In an integrated marketing campaign titled Ready.Set.Race, combining television creative and social engagement, NASCAR seeks to highlight the racers in all of us.
“When you’re a kid riding a bike and racing the other kids in the neighborhood,” says Jill Gregory, NASCAR senior vice president, marketing and industry services. “Or when you’re at the gym on the treadmill, and you’re trying to secretly race the person next to you.
“To us, all that just reinforces that love of racing, and what better way to get your racing fix than watching or attending a NASCAR race. We’re absolutely focused on that in our television creative, but this digital and social component, where we’re encouraging fans to race each other during one of our events, is a new and innovative way to make that love of racing come to life.”
During the Daytona 500, fans wishing to compete for race-used memorabilia must watch the FOX broadcast (pre-race coverage starts at noon ET) and follow @NASCAR on Twitter to receive a custom hashtag for each of 10 memorabilia items.
Once each hashtag is unveiled, the 500th person to tweet that hashtag in concert with #DAYTONA500 will win that race and the prize that goes with it.
That’s not the only aspect of Twitter’s expanded support around the Great American Race. Other activations will include the use of Vine and Periscope; Twitter Moments; @NASCAR tweets featuring such celebrities as John Cena, Florida Georgia Line and Ken Griffey Jr.; Twitter Mirror, a tablet based application where celebrities pose for their own photos; and infield branding in Daytona International Speedway.
To help tell the story of what it’s like to attend a NASCAR race, Snapchat will at least double its Live Story coverage of NASCAR events in 2016, beginning with Sunday’s Daytona 500.
“[There will be] a curated stream of photos and videos submitted by fans at the race, and Snapchat will provide people outside the race track and outside the sport an inside look at what NASCAR’s all about.”
The thousands of submitted Snaps from each event will be curated and packaged by Snapchat into a video stream that is shared globally with Snapchat’s more than 100 million daily active users right on their mobile devices. Each NASCAR Live Story will be available to view on Snapchat for 24 hours.
Facilitating the social media engagement is the recently completed $400-million Daytona Rising project, which transformed the Birthplace of Speed into the first true motorsports stadium. One of the many benefits of Daytona Rising includes enhanced WiFi capability designed to heighten social media engagement of fans at the races.
In addition, broadcast partner FOX is asking fans to submit video content from Daytona 500 week for inclusion in a crowd-sourced documentary titled “100,000 Cameras,” to air on FS1 in late February.

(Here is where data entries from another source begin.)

(** With no symbolic expression in the way, the bytes come out one by one. *)
Lemma emitLiteral_bytes off bs :
  (∀ o, off ≤ o < off + length bs → syms !! o = None) →
  emitLiteral syms off 0 bs = imap (λ i b, ByteAt (off + i) b) bs.
Proof.
  revert off. induction bs as [|x bs IH]; intros off Hnone; [done|].
  cbn [emitLiteral length] in *. rewrite (Hnone off) by lia.
  rewrite imap_cons, Nat.add_0_r. f_equal.
  rewrite IH by (intros o Ho; apply Hnone; lia).
  apply imap_ext. intros i b _. cbn. f_equal. lia.
Qed.

End Literal.

Lemma allZero_true blk :
  allZero blk = true ↔ ∀ b, b ∈ bytes blk → b = Byte.x00.
Proof.
  unfold allZero. rewrite forallb_forall. split.
  - intros H b Hb%list_elem_of_In. symmetry. apply Byte.byte_dec_bl. by apply H.
  - intros H b Hb%list_elem_of_In. rewrite (H b Hb). done.
Qed.

Lemma noSymbolic_true blk :
  noSymbolic blk = true
  ↔ ∀ off, off < length (bytes blk) → symbolicExpressions blk !! off = None.
Proof.
  unfold noSymbolic. rewrite forallb_forall. split.
  - intros H off Hoff. eapply bool_decide_eq_true_1.
    apply H, in_seq. lia.
  - intros H off Hoff%in_seq. apply bool_decide_eq_true_2. apply H. lia.
Qed.

Lemma printBlockContents_zero os blk :
  allZero blk = true → noSymbolic blk = true →
  printBlockContents os blk = os ++ [Zeros (length (bytes blk))].
Proof. intros Hz Hs. unfold printBlockContents. by rewrite Hz, Hs. Qed.

Lemma printBlockContents_literal os blk :
  allZero blk && noSymbolic blk = false →
  printBlockContents os blk
  = os ++ emitLiteral (symbolicExpressions blk) 0 0 (bytes blk).
Proof. intros H. unfold printBlockContents. by rewrite H. Qed.

(** A block of three zero bytes, and the same block with its middle byte
    set to one. *)
Example three_zero_bytes :
  printBlockContents []
    {| bytes := [Byte.x00; Byte.x00; Byte.x00]; symbolicExpressions := ∅ |}
  = [Zeros 3].
Proof. vm_compute. reflexivity. Qed.
(** * Wotan: the path-enumeration / probability-analysis driver

    A shallow embedding of [analysis_main.cxx] of the Wotan FPGA
    routability analyser, together with the properties of it that the
    specification states.

    Conventions of the embedding.
    - A C++ [int] is a [Z]; signed overflow is undefined in C++, so the
      model describes the executions in which no intermediate result
      leaves the range of [int].
    - An index into a [vector] is a [nat]; reading or writing outside the
      vector (undefined behaviour in C++) is the exception
      [Ex_out_of_bounds] of the model.
    - [WTHROW(EX_PATH_ENUM, ...)] is a [Throw]; every function that can
      throw returns a [result].
    - A [float] that carries a probability or a demand is a rational
      [Q] wherever the statements made about it are the code's own
      operations in the code's own order, or bounds that rounding to
      nearest keeps.  Where the outcome depends on what a [float] is bit
      for bit, it is an IEEE-754 value, a [spec_float] of the Standard
      Library with the arithmetic of [Module Binary32]: the estimate of
      a probability model, which may be a NaN, and the demand adjusted
      for the path history, whose tolerance test sits at the rounding
      error.  The places where the code converts a [double] product back
      to an [int] are modelled bit for bit in [Module Binary64]. *)

From Stdlib Require Import ZArith QArith Qpower Qminmax Lia Bool List Permutation.
From Stdlib Require Import Floats Uint63.
From stdpp Require Import base option list.

Local Open Scope Z_scope.

(** ** Exceptions and results *)

(** One constructor for each [WTHROW] of the code that the model reaches
    (and for the failing [push] of the bounded queue), and two of the
    model's own: [Ex_out_of_bounds] for an access outside a vector, and
    [Ex_out_of_fuel] for a loop that is cut off, which the loops of the
    model never are ([set_node_distances_terminates],
    [set_node_hops_terminates]). *)
Inductive wotan_exception : Type :=
| Ex_destination_not_single_tile
| Ex_node_spans_both_directions
| Ex_distance_mismatch (min_dist_source min_dist_sink : Z)
| Ex_pq_weight_above_bound
| Ex_pq_empty
| Ex_probability_above_one
| Ex_probability_below_zero
| Ex_negative_connection_probability
| Ex_reliability_needs_node_demand
| Ex_modifier_larger_than_demand
| Ex_unexpected_pin_type
| Ex_unexpected_node_type
| Ex_expected_sink
| Ex_expected_source
| Ex_pin_probabilities_differ
| Ex_out_of_bounds
| Ex_out_of_fuel.

Inductive result (A : Type) : Type :=
| Ok (a : A)
| Throw (e : wotan_exception).

Arguments Ok {A} a.
Arguments Throw {A} e.

#[global] Instance result_ret : MRet result := fun A a => Ok a.
#[global] Instance result_bind : MBind result :=
  fun A B f r => match r with Ok a => f a | Throw e => Throw e end.

(** [v[i]] on a [vector]. *)
Definition at_index {A} (v : list A) (i : nat) : result A :=
  match v !! i with Some a => Ok a | None => Throw Ex_out_of_bounds end.

(** [v[i] = a] on a [vector]. *)
Definition set_index {A} (v : list A) (i : nat) (a : A) : result (list A) :=
  if decide (i < length v)%nat then Ok (<[i := a]> v) else Throw Ex_out_of_bounds.

(** ** Constants of the translation unit *)

(** The sentinel of [wotan_types.h], which is not part of the sources at
    hand.  The code's own remarks ("got source_sink_hops of -1??", a
    negative probability being the error case) fix it to -1. *)
Definition UNDEFINED : Z := -1.

Definition CORE_OFFSET : Z := 3.

(** ** The routing-resource graph *)

Inductive e_rr_type : Type := SOURCE | SINK | IPIN | OPIN | CHANX | CHANY.

#[global] Instance e_rr_type_eq_dec : EqDecision e_rr_type.
Proof. solve_decision. Defined.

Inductive e_traversal_dir : Type := FORWARD_TRAVERSAL | BACKWARD_TRAVERSAL.

Inductive e_topological_mode : Type := ENUMERATE | PROBABILITY.

Inductive e_probability_mode : Type :=
| PROPAGATE | CUTLINE | CUTLINE_SIMPLE | CUTLINE_RECURSIVE | RELIABILITY_POLYNOMIAL.

(** The fields of [RR_Node] that the analysis driver reads. *)
Record RR_Node : Type := mk_RR_Node {
  rr_type : e_rr_type;
  xlow : Z; xhigh : Z; ylow : Z; yhigh : Z;
  weight : Z;
  ptc_num : nat;
  out_edges : list nat;
  in_edges : list nat;
}.

Abbreviation t_rr_node := (list RR_Node) (only parsing).

(** ** Per-node distance state

    Modelled from the spec: class [SS_Distances] ([wotan_types.h]) is not
    among the sources.  Section 3 gives it four distance fields, four
    visited flags, "clearing resets all fields", and
    [is_legal(node_weight, W)] as
    [source_distance + sink_distance - node_weight <= W] with both
    distance flags set. *)
Record SS_Distances : Type := mk_SS_Distances {
  source_distance : Z;
  sink_distance : Z;
  source_hops : Z;
  sink_hops : Z;
  visited_from_source : bool;
  visited_from_sink : bool;
  visited_from_source_hops : bool;
  visited_from_sink_hops : bool;
}.

(** Modelled from the spec: the state of a freshly constructed or cleared
    [SS_Distances]. *)
Definition SS_Distances_clear : SS_Distances :=
  mk_SS_Distances UNDEFINED UNDEFINED UNDEFINED UNDEFINED false false false false.

Definition set_source_distance (d : Z) (s : SS_Distances) : SS_Distances :=
  mk_SS_Distances d (sink_distance s) (source_hops s) (sink_hops s)
    (visited_from_source s) (visited_from_sink s)
    (visited_from_source_hops s) (visited_from_sink_hops s).

Definition set_sink_distance (d : Z) (s : SS_Distances) : SS_Distances :=
  mk_SS_Distances (source_distance s) d (source_hops s) (sink_hops s)
    (visited_from_source s) (visited_from_sink s)
    (visited_from_source_hops s) (visited_from_sink_hops s).

Definition set_source_hops (h : Z) (s : SS_Distances) : SS_Distances :=
  mk_SS_Distances (source_distance s) (sink_distance s) h (sink_hops s)
    (visited_from_source s) (visited_from_sink s)
    (visited_from_source_hops s) (visited_from_sink_hops s).

Definition set_sink_hops (h : Z) (s : SS_Distances) : SS_Distances :=
  mk_SS_Distances (source_distance s) (sink_distance s) (source_hops s) h
    (visited_from_source s) (visited_from_sink s)
    (visited_from_source_hops s) (visited_from_sink_hops s).

Definition set_visited_from_source (b : bool) (s : SS_Distances) : SS_Distances :=
  mk_SS_Distances (source_distance s) (sink_distance s) (source_hops s) (sink_hops s)
    b (visited_from_sink s)
    (visited_from_source_hops s) (visited_from_sink_hops s).

Definition set_visited_from_sink (b : bool) (s : SS_Distances) : SS_Distances :=
  mk_SS_Distances (source_distance s) (sink_distance s) (source_hops s) (sink_hops s)
    (visited_from_source s) b
    (visited_from_source_hops s) (visited_from_sink_hops s).

Definition set_visited_from_source_hops (b : bool) (s : SS_Distances) : SS_Distances :=
  mk_SS_Distances (source_distance s) (sink_distance s) (source_hops s) (sink_hops s)
    (visited_from_source s) (visited_from_sink s)
    b (visited_from_sink_hops s).

Definition set_visited_from_sink_hops (b : bool) (s : SS_Distances) : SS_Distances :=
  mk_SS_Distances (source_distance s) (sink_distance s) (source_hops s) (sink_hops s)
    (visited_from_source s) (visited_from_sink s)
    (visited_from_source_hops s) b.

(** Modelled from the spec: [SS_Distances::is_legal]. *)
Definition is_legal (s : SS_Distances) (node_weight max_path_weight : Z) : bool :=
  (source_distance s + sink_distance s - node_weight <=? max_path_weight)
  && visited_from_source s && visited_from_sink s.

Abbreviation t_ss_distances := (list SS_Distances) (only parsing).
Abbreviation t_nodes_visited := (list nat) (only parsing).

(** ** The bounded priority queue

    Modelled from the spec: [My_Bounded_Priority_Queue] ([wotan_util.h])
    is not among the sources.  Section 4.1: a min-queue keyed by a small
    integer weight, [push] fails when the weight exceeds the bound, and
    the order among items of equal weight is unspecified but
    deterministic.  Here the entries are kept sorted by weight and a new
    entry goes behind the entries of its own weight. *)
Record My_Bounded_Priority_Queue : Type := mk_PQ {
  pq_max_weight : Z;
  pq_entries : list (nat * Z);
}.

Definition pq_new (max_weight : Z) : My_Bounded_Priority_Queue :=
  mk_PQ max_weight [].

Fixpoint pq_insert (item : nat) (w : Z) (es : list (nat * Z)) : list (nat * Z) :=
  match es with
  | [] => [(item, w)]
  | (i, w') :: rest =>
      if w <? w' then (item, w) :: es else (i, w') :: pq_insert item w rest
  end.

NASCAR also offers a full range of digital and mobile products offering fans everything from in-car cameras to driver audio to social feeds and fantasy scoring. RaceView, for example, provides a 3-D representation of every car and track, real-time driver stats and multiple viewing angles for each NASCAR Sprint Cup Series race in real-time.
Last year, NASCAR set a record with 1.1 billion page views across its NASCAR.com website and digital platforms, a 20-percent increase over 2014.
“We know that our core fans are engaged quite a bit with these [social and digital] platforms, and we know younger, more diverse fans are users of these platforms,” Gregory says. “So for us it’s a win/win, because fans across all our segments have a way to engage with NASCAR.”